Repeat precisely the span of lines below that opens with the line containing "assert ((if jitter_ms" and closes with the line containing "intros Hb. rewrite", both included.

[Items from a dataset]
========
Lemma mqtt_next_delay_eq b e :
  mqtt_backoff_wf b →
  mqtt_next_delay_ms b e =
  (Z.min (mqtt_base (mb_policy b) (mb_attempts b) + mqtt_jitter (mb_policy b) e)
         (maximum_delay_ms (mb_policy b)),
   {| mb_policy := mb_policy b; mb_attempts := Z.min (mb_attempts b + 1) 255 |}).
Proof.
  intros [Hp Ha]. pose proof (mqtt_jitter_range (mb_policy b) e Hp) as Hj.
  destruct Hp as (? & Hm & ?). unfold is_u in Hm. unfold mqtt_next_delay_ms.
  f_equal. unfold saturating_add_u, u_max.
  assert ((if jitter_ms (mb_policy b) =? 0 then 0
           else e mod Z.min (jitter_ms (mb_policy b) + 1) (2 ^ 32 - 1))
          = mqtt_jitter (mb_policy b) e) as ->.
  { unfold mqtt_jitter, u_max. destruct (Z.eqb_spec (jitter_ms (mb_policy b)) 0) as [->|];
      [|done]. by rewrite Z.mod_1_r. }
  lia.
Qed.

#[global] Arguments mqtt_next_delay_ms : simpl never.

Lemma mqtt_backoff_wf_next b e :
  mqtt_backoff_wf b → mqtt_backoff_wf (mqtt_next_delay_ms b e).2.
Proof.
  intros Hb. rewrite mqtt_next_delay_eq by done. destruct Hb as [Hp Ha].
  split; [done|]. unfold is_u in *. simpl. lia.
Qed.

(** [ReconnectBackoff] is a back-off calculator in the sense of [Backoff]:
    total, bounded by the policy's maximum, resettable. *)
#[export] Instance mqtt_backoff : Backoff ReconnectBackoff := {|
  bo_next _ b e := Ok (mqtt_next_delay_ms b e);
  bo_reset := mqtt_backoff_reset;
  bo_attempts := mb_attempts;
  bo_maximum b := maximum_delay_ms (mb_policy b);
  bo_wf := mqtt_backoff_wf
|}.

#[export] Instance mqtt_backoff_laws : BackoffLaws ReconnectBackoff.
Proof.
  split; simpl.
  - intros E b e Hb _. rewrite mqtt_next_delay_eq by done.
    eexists _, _. split; [done|]. pose proof Hb as [Hp Ha].
    pose proof (mqtt_base_range (mb_policy b) (mb_attempts b) Hp (proj1 Ha)).
    pose proof (mqtt_jitter_range (mb_policy b) e Hp). unfold is_u in Ha.
    split_and!; simpl; [lia|lia|split; [done|unfold is_u; simpl; lia]|done|lia].
  - intros b [Hp Ha]. split_and!; [|done..]. by split.
Qed.

Lemma mqtt_run_schedule {E} p es k :
  mqtt_policy_wf p → 0 ≤ k →
  run_retries (E := E) (RetryAfter <$> es)
    {| mb_policy := p; mb_attempts := Z.min k 255 |} =
  Ok (imap (λ n e, Z.min (mqtt_base p (k + Z.of_nat n) + mqtt_jitter p e)
                         (maximum_delay_ms p)) es,
      {| mb_policy := p; mb_attempts := Z.min (k + Z.of_nat (length es)) 255 |}).
Proof.
  intros Hp. revert k. induction es as [|e es IH]; intros k Hk.
  { simpl. by rewrite Z.add_0_r. }
  rewrite fmap_cons. cbn [run_retries bo_next mqtt_backoff mbind res_bind].
  rewrite mqtt_next_delay_eq by (split; [done|unfold is_u; simpl; lia]).
  cbn [mb_policy mb_attempts mbind res_bind].
  replace (Z.min (Z.min k 255 + 1) 255) with (Z.min (k + 1) 255) by lia.
  rewrite IH by lia. simpl. do 3 f_equal.
  - rewrite Z.add_0_r. f_equal. f_equal.
    unfold mqtt_base. by replace (Z.min (Z.min k 255) 31) with (Z.min k 31) by lia.
  - apply imap_ext. intros n x _. simpl. do 3 f_equal. lia.
  - f_equal. lia.
Qed.

(** Counters under operations. *)
Lemma total_app f ops ops' : total f (ops ++ ops') = total f ops + total f ops'.
Proof. unfold total. induction ops; simpl; lia. Qed.

Lemma saturate_step t d w :
  0 ≤ d → Z.min (Z.min t (u_max w) + d) (u_max w) = Z.min (t + d) (u_max w).
Proof. lia. Qed.

Lemma run_ops_snoc ops op : run_ops (ops ++ [op]) = apply_op (run_ops ops) op.
Proof. unfold run_ops. by rewrite foldl_app. Qed.

Lemma latest_snoc {A} (f : snapshot_op → option A) a ops op :
  latest f a (ops ++ [op]) = default (latest f a ops) (f op).
Proof. unfold latest. by rewrite foldl_app. Qed.

Lemma run_ops_counters ops :
  Forall op_ok ops →
  let s := run_ops ops in
  connections s = Z.min (total is_connected_op ops) (u_max 32) ∧
  resumptions s = Z.min (total is_resumed_op ops) (u_max 32) ∧
  failures s = Z.min (total is_failure_op ops) (u_max 32) ∧
  publishes s = Z.min (total is_publish_op ops) (u_max 32) ∧
  received s = Z.min (total is_receive_op ops) (u_max 32) ∧
  queue_drops s = Z.min (total drops_op ops) (u_max 32).
Proof.
  induction ops as [|op ops IH] using rev_ind; [by intros; vm_compute|].
  intros [Hops Hop]%Forall_app. inversion Hop as [|? ? Hok _]; subst.
  cbn zeta. rewrite run_ops_snoc, !total_app.
  destruct (IH Hops) as (H1 & H2 & H3 & H4 & H5 & H6).
  destruct op; simpl in *;
    unfold saturating_add_u; rewrite ?H1, ?H2, ?H3, ?H4, ?H5, ?H6;
    rewrite ?saturate_step by lia; unfold u_max; split_and!; lia.
Qed.

Lemma run_ops_state ops :
  mq_state (run_ops ops) = latest op_state MqttDisabled ops ∧
  last_error (run_ops ops) = latest op_error None ops.
Proof.
  induction ops as [|op ops IH] using rev_ind; [done|].
  rewrite run_ops_snoc, !latest_snoc. destruct IH as [<- <-]. by destruct op.
Qed.

Lemma text_new_not_Panic S v : text_validator S v ≠ Panic → text_new S v ≠ Panic.
Proof.
  intros Hv. unfold text_new. do 2 (case_decide; [done|]).
  apply bind_not_Panic; [done|]. intros _ _. by rewrite inline_fill_Ok by lia.
Qed.

Lemma mqtt_texts_not_Panic v :
  text_new BrokerHostname_spec v ≠ Panic ∧ text_new ClientId_spec v ≠ Panic ∧
  text_new TopicName_spec v ≠ Panic ∧ text_new TopicFilter_spec v ≠ Panic.
Proof.
  split_and!; apply text_new_not_Panic; cbn;
    unfold validate_hostname, validate_client_id, validate_topic_name, validate_topic_filter;
    try by case_match.
  generalize (length (split_on 0x2F v)), 0%nat.
  induction (split_on 0x2F v) as [|level levels IH]; intros n i; [done|].
  cbn [topic_filter_levels]. case_match; [done|]. apply IH.
Qed.

(** * Properties *)

(** Bounded MQTT text. For each of the four generated types,
    [new] on a Rust string succeeds exactly when the string is non-empty, fits
    the capacity and passes the type's validator, in this order of errors; the
    value then reads back unchanged (the [u16] length never truncates) and
    determines the string. *)
Theorem mqtt_text_contract (E : Type) (S : TextSpec) `{!TextSpecOk S} (v : list Z) :
  is_str v →
  (v = [] → text_new S v = Err TextEmpty) ∧
  ((text_capacity S < length v)%nat → text_new S v = Err TextTooLong) ∧
  (v ≠ [] → (length v ≤ text_capacity S)%nat →
     match text_validator S v with
     | Ok tt => ∃ t, text_new S v = Ok t ∧ text_as_str (E := E) t = Ok v ∧
         text_size t = Z.of_nat (length v) ∧ text_is_empty t = false ∧
         ∀ w, text_new S w = Ok t → w = v
     | Err e => text_new S v = Err e
     | Panic => text_new S v = Panic
     end).
Proof.
  intros Hv. split_and!.
  - by intros ->.
  - intros Hl. unfold text_new. rewrite decide_False by (intros ->; simpl in Hl; lia).
    by rewrite decide_True.
  - intros Hne Hl. destruct (text_validator S v) as [[]|e|] eqn:Hval.
    + destruct (text_new_Ok v) as (t & Ht & Hh); [done..|]. exists t.
      pose proof Hh as (_ & Hlen & _). unfold text_size, text_is_empty. rewrite Hlen.
      split_and!; [done|by apply text_holds_str|done| |].
      * destruct v; [done|]. simpl. lia.
      * intros w Hw%text_new_holds. eapply inline_holds_inj; [apply Hw|apply Hh].
    + unfold text_new. rewrite decide_False by done. rewrite decide_False by lia.
      by rewrite Hval.
    + unfold text_new. rewrite decide_False by done. rewrite decide_False by lia.
      by rewrite Hval.
Qed.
========
** ANSWER SPACE **
  assert ((if jitter_ms (mb_policy b) =? 0 then 0
           else e mod Z.min (jitter_ms (mb_policy b) + 1) (2 ^ 32 - 1))
          = mqtt_jitter (mb_policy b) e) as ->.
  { unfold mqtt_jitter, u_max. destruct (Z.eqb_spec (jitter_ms (mb_policy b)) 0) as [->|];
      [|done]. by rewrite Z.mod_1_r. }
  lia.
Qed.

#[global] Arguments mqtt_next_delay_ms : simpl never.

Lemma mqtt_backoff_wf_next b e :
  mqtt_backoff_wf b → mqtt_backoff_wf (mqtt_next_delay_ms b e).2.
Proof.
  intros Hb. rewrite mqtt_next_delay_eq by done. destruct Hb as [Hp Ha].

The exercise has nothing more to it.